▶ **ACTIVITY**: Using the records that appear below, write out exactly the lines from the one with "(data, rest) =>" through the one with "Lemma strnlen_nul name", keeping both end lines.

▶ **EXTRACTED ENTRIES**:
╭──

(* ===== verification/StreamThm.v ===== *)
(** Streams deliver the bytes of their source (Stream.v).

    [IstreamOk] states what a source promises to a buffered stream: it has a content, which
    every read shortens by what it returns, however large the pieces are.  Against this
    interface the operations on streams are shown to implement an abstract stream, the bytes
    that are left ([astream]), whatever the pieces are.  The sources of the program are instances;
    in particular a segment of a stream is again a source, and closing it leaves the parent at
    the end of the segment, although both use one buffer. *)
From Stdlib Require Import ZArith Lia.
From stdpp Require Import base numbers list option.
From S2P Require Import Prelude Clib Blob Codec Dep AdbTrust Index Stream.

(** ** Parts of a memory *)

Definition slice (mem : bytes) (p k : Z) : bytes := ztake k (zdrop p mem).

Lemma zlen_slice mem p k : 0 <= p -> 0 <= k -> p + k <= zlen mem -> zlen (slice mem p k) = k.
Proof. intros. unfold slice. rewrite zlen_ztake_min, zlen_zdrop_max by lia. lia. Qed.

Lemma zlen_mem_write mem off d : 0 <= off -> off + zlen d <= zlen mem -> zlen (mem_write mem off d) = zlen mem.
Proof.
  intros. unfold mem_write. pose proof (zlen_nonneg d). autorewrite with apk.
  rewrite zlen_ztake_min, zlen_zdrop_max by lia. lia.
Qed.

Lemma slice_write mem off d : 0 <= off -> off + zlen d <= zlen mem -> slice (mem_write mem off d) off (zlen d) = d.
Proof.
  intros. pose proof (zlen_nonneg d). unfold slice, mem_write.
  assert (Ht : zlen (ztake off mem) = off) by (rewrite zlen_ztake_min; lia).
  rewrite zdrop_app_ge, Ht, Z.sub_diag, zdrop_0 by lia. apply ztake_app.
Qed.

Lemma slice_write_before mem off d p k :
  0 <= p -> 0 <= k -> p + k <= off -> off + zlen d <= zlen mem -> slice (mem_write mem off d) p k = slice mem p k.
Proof.
  intros. pose proof (zlen_nonneg d). unfold slice, mem_write.
  assert (Ht : zlen (ztake off mem) = off) by (rewrite zlen_ztake_min; lia).
  rewrite zdrop_app_le, ztake_app_le; [|rewrite zlen_zdrop_max; lia|lia].
  rewrite zdrop_ztake, ztake_ztake by lia. done.
Qed.

Lemma slice_write_after mem off d p k :
  0 <= off -> off + zlen d <= p -> 0 <= k -> p + k <= zlen mem -> slice (mem_write mem off d) p k = slice mem p k.
Proof.
  intros. pose proof (zlen_nonneg d). unfold slice, mem_write.
  assert (Ht : zlen (ztake off mem) = off) by (rewrite zlen_ztake_min; lia).
  rewrite zdrop_app_ge, Ht, zdrop_app_ge, zdrop_zdrop by lia. do 2 f_equal. lia.
Qed.

Lemma slice_add mem p k j : 0 <= p -> 0 <= k -> 0 <= j -> slice mem p (k + j) = slice mem p k ++ slice mem (p + k) j.
Proof.
  intros. unfold slice. rewrite (Z.add_comm p k), <- zdrop_zdrop by lia.
  rewrite <- (ztake_zdrop k (zdrop p mem)) at 1.
  destruct (Z.le_gt_cases k (zlen (zdrop p mem))).
  - assert (Ht : zlen (ztake k (zdrop p mem)) = k) by (rewrite zlen_ztake_min; lia).
    rewrite ztake_app_ge, Ht by lia. do 2 f_equal. lia.
  - rewrite (zdrop_all k), !app_nil_r by lia. rewrite (ztake_all (k + j)) by (rewrite zlen_ztake_min; lia).
    by rewrite (ztake_all j) , app_nil_r by (rewrite zlen_nil; lia).
Qed.

Lemma slice_drop mem p k n : 0 <= p -> 0 <= n <= k -> slice mem (p + n) (k - n) = zdrop n (slice mem p k).
Proof. intros. unfold slice. rewrite zdrop_ztake, zdrop_zdrop by lia. do 2 f_equal. lia. Qed.

Lemma slice_take mem p k n : n <= k -> slice mem p n = ztake n (slice mem p k).
Proof. intros. unfold slice. by rewrite ztake_ztake. Qed.

(** ** Splitting a text of which only a prefix is known *)

Lemma split_unique l sep x y x' y' :
  apk_blob_split (Some l) sep = Some (x, y) -> l = x' ++ sep ++ y' ->
  (forall a b, l = a ++ sep ++ b -> zlen x' <= zlen a) -> x = x' /\ y = y'.
Proof.
  intros Hs Hl Hmin. apply apk_blob_split_some in Hs as [H1 H2].
  assert (zlen x = zlen x') by (pose proof (Hmin _ _ H1); pose proof (H2 _ _ Hl); lia).
  rewrite H1 in Hl. apply app_inj_1 in Hl as [-> Hl]; [|unfold zlen in *; lia].
  by apply app_inv_head in Hl.
Qed.

Lemma occurrence_in_prefix (w t x sep y : bytes) :
  w ++ t = x ++ sep ++ y -> zlen x + zlen sep <= zlen w -> exists y', w = x ++ sep ++ y' /\ y = y' ++ t.
Proof.
  intros Heq Hle. rewrite app_assoc in Heq. apply app_eq_inv in Heq as [(k & -> & ->)|(k & Hk & ->)].
  - exists k. by rewrite app_assoc.
  - assert (k = []) as ->.
    { apply zlen_0_nil. pose proof (zlen_nonneg k).
      assert (zlen (x ++ sep) = zlen (w ++ k)) by (by rewrite Hk). autorewrite with apk in *. lia. }
    exists []. rewrite !app_nil_r in *. by subst.
Qed.

Lemma split_app_some w t sep x y :
  apk_blob_split (Some w) sep = Some (x, y) -> apk_blob_split (Some (w ++ t)) sep = Some (x, y ++ t).
Proof.
  intros Hs. apply apk_blob_split_some in Hs as [Hw Hmin].
  assert (Hl : w ++ t = x ++ sep ++ y ++ t) by (rewrite Hw; by rewrite <- !app_assoc).
  destruct (apk_blob_split (Some (w ++ t)) sep) as [[x' y']|] eqn:E.
  - destruct (split_unique _ _ _ _ x (y ++ t) E Hl) as [-> ->]; [|done].
    intros a b Hab. destruct (Z.le_gt_cases (zlen x) (zlen a)); [done|].
    destruct (occurrence_in_prefix w t a sep b Hab) as (y0 & Hy0 & _); [|by apply (Hmin a y0)].
    rewrite Hw. autorewrite with apk. pose proof (zlen_nonneg y). lia.
  - by destruct (apk_blob_split_none _ _ x (y ++ t) E).
Qed.

Lemma split_prefix w t sep x y :
  apk_blob_split (Some (w ++ t)) sep = Some (x, y) -> zlen x + zlen sep <= zlen w ->
  exists y', apk_blob_split (Some w) sep = Some (x, y').
Proof.
  intros Hs Hle. pose proof (apk_blob_split_some _ _ _ _ Hs) as [Hw _].
  destruct (occurrence_in_prefix _ _ _ _ _ Hw Hle) as (y' & Hy & _).
  destruct (apk_blob_split (Some w) sep) as [[x2 y2]|] eqn:E.
  - apply (split_app_some _ t) in E. rewrite Hs in E. injection E as <- _. eauto.
  - by destruct (apk_blob_split_none _ _ x y' E).
Qed.

Lemma split_len l sep x y : apk_blob_split (Some l) sep = Some (x, y) -> zlen l = zlen x + zlen sep + zlen y.
Proof. intros Hs. apply apk_blob_split_some in Hs as [-> _]. autorewrite with apk. lia. Qed.

(** ** Abstract streams *)

(** What a client of a stream sees: the bytes that are left, how the stream ends, whether the
    end was noticed, and how much can be looked at in one piece. *)
Record astream := AS { a_rest : bytes; a_fin : Z; a_eof : bool; a_cap : Z }.

Inductive stream_op :=
  | OReadMax (n : Z) | ORead (n : Z) | OPeek (n : Z) | OGet (n : Z) | OGetDelim (token : bytes) | OSkip (n : Z).

Definition a_drop (n : Z) (a : astream) : astream := AS (zdrop n (a_rest a)) (a_fin a) (a_eof a) (a_cap a).
Definition a_end (eof : bool) (a : astream) : astream := AS [] (a_fin a) eof (a_cap a).
Definition a_short (a : astream) : Z := if a_fin a <? 0 then a_fin a else - APKE_EOF.
Definition a_nopeek (a : astream) : Z :=
  if negb (a_eof a) && (a_cap a <=? zlen (a_rest a)) then - ENOBUFS else a_short a.

(** The text before the next separator or the end. *)
Definition a_delim (a : astream) (token : bytes) : Z * blob * astream :=
  match apk_blob_split (Some (a_rest a)) token with
  | Some (data, rest) =>
      if zlen data + zlen token <=? a_cap a then (0, Some data, AS rest (a_fin a) (a_eof a) (a_cap a))
      else (- ENOBUFS, None, a)
  | None =>
      if negb (a_eof a) && (a_cap a <=? zlen (a_rest a)) then (- ENOBUFS, None, a)
      else if a_fin a <? 0 then (a_fin a, None, a)
      else (0, Some (a_rest a), a_end true a)
  end.
(* ===== verification/StreamSeg.v ===== *)
(** Segments of streams (io.c: apk_istream_segment), and what clients of a segment can do to its
    parent.  A segment is a source like others, so the results of StreamThm.v apply to it.  It
    shares the buffer with its parent; [seg_inv] says where both keep their bytes, every
    operation on the segment preserves it, and so closing the segment leaves the parent right
    after the bytes of the segment, whatever the client did. *)
From Stdlib Require Import ZArith Lia.
From stdpp Require Import base numbers list option.
From S2P Require Import Prelude Clib Blob Codec Dep AdbTrust Index Stream StreamThm.

(** ** Invariants of a stream *)

(** Offsets of the bytes that a stream has in its buffer. *)
Definition placed {S} (st : apk_istream S) : Prop :=
  0 <= is_len st /\
  match is_ptr st with None => is_len st = 0 | Some p => 0 <= p /\ p + is_len st <= is_buf_size st end.

Lemma zlen_window {S} (st : apk_istream S) : placed st -> zlen (window st) = is_len st.
Proof.
  intros [Hl Hw]. unfold window. destruct (is_ptr st) as [p|]; [|by rewrite Hw].
  apply zlen_slice; unfold is_buf_size in *; lia.
Qed.
Lemma strnlen_nul name l :
  no_nul name -> zlen name < PATH_MAX - 10 -> strnlen_at (name ++ 0 :: l) 0 PATH_MAX = Some (zlen name).
Proof.
  intros Hnul Hmax. pose proof (zlen_nonneg name). unfold strnlen_at. rewrite zdrop_0.
  rewrite ztake_app_ge by lia. replace (PATH_MAX - zlen name) with (1 + (PATH_MAX - zlen name - 1)) by lia.
  assert (Et : exists l', ztake (1 + (PATH_MAX - zlen name - 1)) (0 :: l) = 0 :: l').
  { rewrite (ztake_split 1) by (rewrite ?zlen_cons; pose proof (zlen_nonneg l); lia). eauto. }
  destruct Et as [l' ->]. rewrite until_nul_app by done. autorewrite with apk. pose proof (zlen_nonneg l').
  destruct (Z.ltb_spec (zlen name) (zlen name + (zlen l' + 1))); [done|lia].
Qed.

Lemma cstr_nul name l : no_nul name -> cstr_at (name ++ 0 :: l) 0 = Some name.
Proof.
  intros Hnul. unfold cstr_at. rewrite zdrop_0, until_nul_app by done. autorewrite with apk. pose proof (zlen_nonneg l).
  destruct (Z.ltb_spec (zlen name) (zlen name + (zlen l + 1))); [done|lia].
Qed.

(** A long name: it is read, and is the name of the next entry. *)
Lemma tar_long_header t ae data a rest :
  let h := entry_header ae (chr "L") (bs "././@LongLink") (zlen (fi_name ae)) in
  entry_ok ae data -> sim (ts_is t) a -> a_rest a = fi_name ae ++ pad (zlen (fi_name ae)) ++ rest -> ts_paxlen t = 0 ->
  exists st' long, tar_header_step sort idc junk parser t h =
      Some (TarNext (TarState st' (ts_ctx t) (ts_end t) (ts_pax t) (ts_alloc t) 0 (fi_name ae ++ 0 :: long) (ts_filename t) NLongname)) /\
    sim st' (AS rest (a_fin a) (a_eof a) (a_cap a)).
Proof.
  intros h Hok Hsim Hrest Hpax. set (name := fi_name ae) in *. pose proof (zlen_nonneg name) as Hd.
  pose proof (eo_name_max _ _ Hok) as Hmax. fold name in Hmax. pose proof (round_512_bounds (zlen name) Hd).
  pose proof (zlen_nonneg rest). pose proof (zlen_pad (zlen name) Hd) as Hpad.
  unfold h. rewrite (tar_header_entry t ae data) by (done || (unfold PATH_MAX in *; cbn; lia)). fold h.
  rewrite switch_long by done. cbn [te_size].
  destruct (read_spec (ts_is t) a (zlen name) Hsim Hd) as (r & d & st1 & -> & Hr & Hpos). cbn [mbind option_bind].
  cbn [astep] in Hr, Hpos. rewrite Hrest, !zlen_app in Hr, Hpos.
  destruct (Z.leb_spec (zlen name) (zlen name + (zlen (pad (zlen name)) + zlen rest))); [|lia].
  cbn in Hr. subst r. destruct (Hpos ltac:(lia)) as [Hd' Hs]. cbn in Hd', Hs. rewrite ztake_app in Hd'. injection Hd' as ->.
  cbn [Z.ltb Z.compare].
  set (long := mem_write (mem_write (blob_realloc junk (ts_longname t) (zlen name + 1)) 0 name) (zlen name) [0]).
  assert (Hlong : exists l, long = name ++ 0 :: l).
  { set (b := blob_realloc junk (ts_longname t) (zlen name + 1)) in *.
    assert (Hb : zlen name + 1 <= zlen b).
    { subst b. unfold blob_realloc. destruct (Z.leb_spec (zlen name + 1) (zlen (ts_longname t))); [done|].
      autorewrite with apk. unfold zlen at 3. rewrite length_replicate. lia. }
    exists (zdrop (zlen name + 1) (mem_write b 0 name)). unfold long. unfold mem_write at 1.
    replace (ztake (zlen name) (mem_write b 0 name)) with name; [done|].
    unfold mem_write. rewrite (ztake_neg 0) by lia. by rewrite app_nil_l, ztake_app. }
  destruct Hlong as [l Hlong]. rewrite Hlong.
  pose proof (strnlen_nul name l (eo_name _ _ Hok) Hmax) as Hn.
  unfold te_set_name, name_too_long. cbn [te_name te_link_target te_mode te_size]. unfold name_strnlen, name_mem.
  cbn [ts_longname mbind option_bind]. rewrite Hn. cbn [mbind option_bind].
  destruct (Z.leb_spec (PATH_MAX - 10) (zlen name)); [lia|]. cbv beta iota. cbn [mbind option_bind].
  rewrite mode_no_ifmt. cbn [Z.eqb negb mbind option_bind]. rewrite Hpax.
  cbn [ts_is ts_ctx ts_end ts_pax ts_alloc ts_paxlen ts_longname ts_filename ts_name].
  set (t' := TarState st1 _ _ _ _ _ _ _ NLongname).
  destruct (skip_padding t' _ (round_512 (zlen name) - zlen name) rest Hs) as (st2 & Hsk & Hs2).
  - lia.
  - cbn. rewrite Hrest, zdrop_app, zlen_app. lia.
  - cbn. by rewrite Hrest, zdrop_app, <- Hpad, zdrop_app.
  - exists st2, l. split; [exact Hsk|exact Hs2].
Qed.
(* ===== verification/Gunzip.v ===== *)
(** Decompressing streams (io_gunzip.c): a stream of gzip members over another stream, with a callback
    for the compressed bytes of the members and for the boundaries between them.

    The decompressor (inflate of zlib) is a parameter, the class [Zlib].  The stream works on the
    buffer of the stream below it: the input of inflate and the bytes that are passed to the
    callback are given by offsets into that buffer, which is refilled while offsets are kept. *)
From Stdlib Require Import ZArith Lia.
From stdpp Require Import base numbers list option.
From S2P Require Import Prelude Clib Blob Codec Dep AdbTrust Stream.

Definition ENOMEM : Z := 12.
Definition EIO : Z := 5.
Definition ECANCELED : Z := 125.
Definition Z_OK : Z := 0.
Definition Z_STREAM_END : Z := 1.
Definition Z_BUF_ERROR : Z := -5.

(** inflate of the available input into at most so many bytes: the result code, the number of bytes
    that were consumed and the bytes that were produced; inflateInit2 for window bits. *)
Class Zlib (zs : Type) := {
  inflate : zs -> bytes -> Z -> Z * Z * bytes * zs;
  inflateInit2 : Z -> option zs
}.

(** What zlib promises: it stays inside of its input and output, and when nothing could be done
    one of them was empty. *)
Class ZlibOk (zs : Type) `{Zlib zs} : Prop := {
  inflate_in z input n rc used out z' : 0 < n -> inflate z input n = (rc, used, out, z') -> 0 <= used <= zlen input;
  inflate_out z input n rc used out z' : 0 < n -> inflate z input n = (rc, used, out, z') -> zlen out <= n;
  inflate_buf_error z input n used out z' : 0 < n -> inflate z input n = (Z_BUF_ERROR, used, out, z') -> input = [] /\ out = [];
  inflate_progress z input n rc used out z' : 0 < n -> inflate z input n = (rc, used, out, z') ->
    rc = Z_OK \/ rc = Z_STREAM_END -> 0 < used + zlen out
}.

Inductive mpart := APK_MPART_DATA | APK_MPART_BOUNDARY | APK_MPART_END.

(** struct apk_gzip_istream: the stream below, the decompressor with its input (next_in as an offset
    into the buffer below, and avail_in), cbprev ([None] for NULL), cbarg and the context
    of the callback. *)
Record gzip_istream (S zs K : Type) := Gzip {
  gz_zis : apk_istream S; gz_zs : zs; gz_next_in : Z; gz_avail_in : Z;
  gz_cbprev : option Z; gz_cbarg : option (Z * Z); gz_cbctx : K
}.
Arguments Gzip {S zs K} _ _ _ _ _ _ _.
Arguments gz_zis {S zs K} _.
Arguments gz_zs {S zs K} _.
Arguments gz_next_in {S zs K} _.
Arguments gz_avail_in {S zs K} _.
Arguments gz_cbprev {S zs K} _.
Arguments gz_cbarg {S zs K} _.
Arguments gz_cbctx {S zs K} _.

(** apk_istream_error on the field alone. *)
Definition err_set (err e : Z) : Z * Z :=
  let err := if (0 <=? err) && negb (e =? 0) then e else err in (if err <? 0 then err else 0, err).

Section gunzip.
Context {S : Type} `{IstreamOps S} {zs : Type} `{Zlib zs} {K : Type}.
(** the callback, if there is one: its result and its context *)
Variable cb : option (K -> mpart -> bytes -> Z * K).
Implicit Types g : gzip_istream S zs K.

Definition gz_set_ctx (k : K) g : gzip_istream S zs K :=
  Gzip (gz_zis g) (gz_zs g) (gz_next_in g) (gz_avail_in g) (gz_cbprev g) (gz_cbarg g) k.
Definition gz_set_cb (prev : option Z) (arg : option (Z * Z)) g : gzip_istream S zs K :=
  Gzip (gz_zis g) (gz_zs g) (gz_next_in g) (gz_avail_in g) prev arg (gz_cbctx g).
Definition gz_set_zs (z : zs) (next avail : Z) g : gzip_istream S zs K :=
  Gzip (gz_zis g) z next avail (gz_cbprev g) (gz_cbarg g) (gz_cbctx g).

(** [len] bytes of the buffer below, at [off]. *)
Definition gz_mem g (off len : Z) : bytes := ztake len (zdrop off (is_buf (gz_zis g))).

(** The result, the stream and its error. *)
Definition gzi_boundary_change g (err : Z) : Z * gzip_istream S zs K * Z :=
  let '(r, g) := match cb, gz_cbarg g with
                 | Some f, Some (off, len) =>
                     let '(r, k) := f (gz_cbctx g) APK_MPART_DATA (gz_mem g off len) in (r, gz_set_ctx k g)
                 | _, _ => (0, g)
                 end in
  if negb (r =? 0) then let '(r, err) := err_set err r in (r, g, err)
  else
    let g := gz_set_cb (gz_cbprev g) None g in
    let err := if (err =? 0) && negb (is_err (gz_zis g) =? 0) && (gz_avail_in g =? 0) then is_err (gz_zis g) else err in
    match cb with
    | None => (0, g, err)
    | Some f =>
        let '(r, k) := f (gz_cbctx g) (if negb (err =? 0) then APK_MPART_END else APK_MPART_BOUNDARY) [] in
        let '(r, err) := err_set err (if 0 <? r then - ECANCELED else r) in
        (r, gz_set_ctx k g, err)
    end.

Definition gzi_read_more g (err : Z) : Z * gzip_istream S zs K * Z :=
  let '(r, blob, zis) := apk_istream_get_max (gz_zis g) APK_IO_ALL in
  let g := Gzip zis (gz_zs g) (gz_next_in g) (gz_avail_in g) (gz_cbprev g) (gz_cbarg g) (gz_cbctx g) in
  if r <? 0 then
    if negb (r =? - APKE_EOF) then let '(r, err) := err_set err r in (r, g, err) else (0, g, err)
  else
    let off := default 0 (is_ptr zis) - blob_len blob in
    (0, Gzip zis (gz_zs g) off (blob_len blob) (Some off) (gz_cbarg g) (gz_cbctx g), err).

(** The callback for the input that was used up, before the buffer is refilled. *)
Definition gzi_report g (err : Z) : Z * gzip_istream S zs K * Z :=
  match cb, gz_cbprev g with
  | Some f, Some p =>
      if p =? gz_next_in g then (0, g, err)
      else
        let '(r, k) := f (gz_cbctx g) APK_MPART_DATA (gz_mem g p (gz_next_in g - p)) in
        if r <? 0 then let '(r, err) := err_set err r in (r, gz_set_ctx k g, err)
        else (0, gz_set_cb (Some (gz_next_in g)) (gz_cbarg g) (gz_set_ctx k g), err)
  | _, _ => (0, g, err)
  end.

(** The end of a member: [inl] is the result of the read, [inr] goes on. *)
Definition gzi_member_end g (err : Z) (out : bytes) : (Z * gzip_istream S zs K * Z) + (gzip_istream S zs K * Z) :=
  let g := match cb with
           | None => g
           | Some _ =>
               (* both pointers are NULL before the first input *)
               let arg := (fun p => (p, gz_next_in g - p)) <$> gz_cbprev g in
               gz_set_cb ((fun _ => gz_next_in g) <$> gz_cbprev g) arg g
           end in
  let '(r, g, err) := if gz_avail_in g =? 0 then gzi_read_more g err else (0, g, err) in
  if negb (r =? 0) then inl (r, g, err)
  else
    let '(r, g, err) := if (gz_avail_in g =? 0) && (zlen out =? 0) then gzi_boundary_change g err else (0, g, err) in
    if negb (r =? 0) then inl (r, g, err)
    else match inflateInit2 (15 + 32) with
         | None => inl (- ENOMEM, g, err)
         | Some z =>
             let g := gz_set_zs z (gz_next_in g) (gz_avail_in g) g in
             match cb with
             | Some _ => if negb (zlen out =? 0) then inl (zlen out, g, err) else inr (g, err)
             | None => inr (g, err)
             end
         end.

(** Before inflate is called: a pending boundary, and new input if there is none. *)
Definition gzi_prepare g (err : Z) : Z * gzip_istream S zs K * Z :=
  let '(r, g, err) := match gz_cbarg g with Some _ => gzi_boundary_change g err | None => (0, g, err) end in
  if negb (r =? 0) then (r, g, err)
  else if (gz_avail_in g =? 0) && (err =? 0) then
    let '(r, g, err) := gzi_report g err in
    if negb (r =? 0) then (r, g, err) else gzi_read_more g err
  else (0, g, err).

(** The loop of gzi_read; [out] is what was stored at the destination.  [None] when the turns are
    used up. *)
Fixpoint gzi_loop (turns : nat) g (err size : Z) (out : bytes) : option (Z * bytes * gzip_istream S zs K * Z) :=
  match turns with
  | O => None
  | Datatypes.S turns =>
      if (zlen out =? size) || (err <? 0) then Some (zlen out, out, g, err)
      else
        let '(r, g, err) := gzi_prepare g err in
        if negb (r =? 0) then Some (r, out, g, err)
        else
          let '(rc, used, d, z) := inflate (gz_zs g) (gz_mem g (gz_next_in g) (gz_avail_in g)) (size - zlen out) in
          let g := gz_set_zs z (gz_next_in g + used) (gz_avail_in g - used) g in
          let out := out ++ d in
          if rc =? Z_STREAM_END then
            match gzi_member_end g err out with
            | inl (r, g, err) => Some (r, out, g, err)
            | inr (g, err) => gzi_loop turns g err size out
            end
          else if rc =? Z_OK then gzi_loop turns g err size out
          else if rc =? Z_BUF_ERROR then Some (zlen out, out, g, err)
          else let '(r, err) := err_set err (- APKE_FORMAT_INVALID) in Some (r, out, g, err)
  end.

(** gzi_read as a source, for a number of turns that is enough ([gzi_loop_ends]). *)
Definition gzi_read (turns : nat) : IstreamOps (gzip_istream S zs K) := fun g err size =>
  default (- EIO, [], g, - EIO) (gzi_loop turns g err size []).

Definition window_bits (bits : Z) (raw : bool) : Z := if raw then - bits else bits .| 16.

(** apk_istream_zlib; [None] if zlib cannot be started.  The buffer has [bufsize] bytes. *)
Definition apk_istream_zlib (bufsize : Z) (st : apk_istream S) (raw : bool) (ctx : K) : option (apk_istream (gzip_istream S zs K)) :=
  z ← inflateInit2 (window_bits 15 raw);
  Some (Istream (Gzip st z 0 0 None None ctx) (replicate (Z.to_nat bufsize) 0) None 0 0).
End gunzip.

╰──

▶ **TASK SOLUTION**:
  | Some (data, rest) =>
      if zlen data + zlen token <=? a_cap a then (0, Some data, AS rest (a_fin a) (a_eof a) (a_cap a))
      else (- ENOBUFS, None, a)
  | None =>
      if negb (a_eof a) && (a_cap a <=? zlen (a_rest a)) then (- ENOBUFS, None, a)
      else if a_fin a <? 0 then (a_fin a, None, a)
      else (0, Some (a_rest a), a_end true a)
  end.
(* ===== verification/StreamSeg.v ===== *)
(** Segments of streams (io.c: apk_istream_segment), and what clients of a segment can do to its
    parent.  A segment is a source like others, so the results of StreamThm.v apply to it.  It
    shares the buffer with its parent; [seg_inv] says where both keep their bytes, every
    operation on the segment preserves it, and so closing the segment leaves the parent right
    after the bytes of the segment, whatever the client did. *)
From Stdlib Require Import ZArith Lia.
From stdpp Require Import base numbers list option.
From S2P Require Import Prelude Clib Blob Codec Dep AdbTrust Index Stream StreamThm.

(** ** Invariants of a stream *)

(** Offsets of the bytes that a stream has in its buffer. *)
Definition placed {S} (st : apk_istream S) : Prop :=
  0 <= is_len st /\
  match is_ptr st with None => is_len st = 0 | Some p => 0 <= p /\ p + is_len st <= is_buf_size st end.

Lemma zlen_window {S} (st : apk_istream S) : placed st -> zlen (window st) = is_len st.
Proof.
  intros [Hl Hw]. unfold window. destruct (is_ptr st) as [p|]; [|by rewrite Hw].
  apply zlen_slice; unfold is_buf_size in *; lia.
Qed.
Lemma strnlen_nul name l :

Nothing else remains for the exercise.